Remember that Super Mom post awhile back? Well it's been on my mind since I wrote it. I had so much support after I came clean and it's been so great. But all the support in the world wasn't getting me more time with Kennedy. This job was a more regular hour 8-5 kind of job. The company is famously known for being family friendly- not that my other job wasn't- it's just sometimes when you work with students you are working on their time. And that's ok. But Kennedy was getting the shaft and I couldn't take coming home one more night with her already in bed. I thought about it all weekend. I talked to friends at the company. I talked to family. Geoff and I had a night full of going back and forth.
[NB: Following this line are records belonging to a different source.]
(** * Building-clearance simulator: the clearance geometry and margin engine

    A shallow embedding of the numeric core of
    [clearance_app_v22_font_fixed.py] (classes [ClearanceModelV22] and
    [ExcelAccurateCalculatorV22]) and of the two widening functions of
    [building_limit_calculator_fixed.py].

    Numbers.  Python [float] values are read as real numbers ([R]) with
    exact arithmetic; [float('inf')] is kept as a separate value
    ([pyfloat]).  Python [int] results ([math.ceil], [math.floor]) are [Z].
    [math.sqrt] is only ever called on a radicand that the surrounding
    code has made non-negative, so the total [sqrt] of the real-number
    library stands for it.  Exceptions are [None]. *)

From Stdlib Require Import String Reals Lra Lia List ZArith Bool Zfloor.
Import ListNotations.
Open Scope R_scope.

(** ** Python values *)

(** A Python float that may be [float('inf')]. *)
Inductive pyfloat : Type :=
| Fin (r : R)
| Inf.

(** Comparisons, as booleans. *)
Definition Rltb (a b : R) : bool := if Rlt_dec a b then true else false.
Definition Rleb (a b : R) : bool := if Rle_dec a b then true else false.
Definition Reqb (a b : R) : bool := if Req_dec_T a b then true else false.

(** [x < c], [x <= c] for a possibly infinite [x] and [d < m] for a
    possibly infinite [m]. *)
Definition fl_ltb (x : pyfloat) (c : R) : bool :=
  match x with Fin r => Rltb r c | Inf => false end.
Definition fl_leb (x : pyfloat) (c : R) : bool :=
  match x with Fin r => Rleb r c | Inf => false end.
Definition ltb_fl (d : R) (m : pyfloat) : bool :=
  match m with Fin r => Rltb d r | Inf => true end.

(** An operation that sends [inf] to [inf] ([x**2 - 25], [math.sqrt]). *)
Definition fl_lift (f : R -> R) (x : pyfloat) : pyfloat :=
  match x with Fin r => Fin (f r) | Inf => Inf end.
And I knew what I had to do.

It killed me to turn my two weeks in. It crushed me to tell my best friend. But I knew, after all the tears and sadness, I was making the right move. Of course I worked with awesome people who were nothing but supportive and happy for me which- of course- made it harder to walk out that last day.

BUT- that was a week ago and I've been at the new place for a few days and I am in love. Head over heels haven't felt this way since K was born in love. I love everything about it. I'm back in my roots of journalism somewhat. I'm doing Communications and PR and I can tell it's going to be amazing.

There will be a night or weekend here or there and there will be some travel with this (I'm headed to San Diego in Feb) but for the most part I'm going to be right here with Little Miss and Geoff. And I couldn't be happier.

January was just CRAZY. The end of the holidays, Mom's stuff, Blair leaving, the job switch and today- we celebrated what Mom calls my "first annual 29th Birthday". I can't believe it- 29. Where have the years gone?

I can't believe where my life has ended up but I'm so in love with it all. This next year is going to be my "bucket year". I have a list of things I want to accomplish before I hit the big 3-0.

A sneak peek- get off my butt and kick this baby weight, learn something new (craft, language, hobby, etc), introduce Kennedy to the wonders of an ocean, try new food. That's just to name a few.

These last few weeks have really shown me just how blessed I am and I don't want to just "roll through" life not taking in every moment and memory that I can.

Please hang in there- this blog is important to me and I want to keep up as much as possible. I've got a heck of a birthday party to plan here in the next few weeks (K is 9 months-WHAT?) so there's sure to be some posts on that.

Have an amazing week all- you deserve it!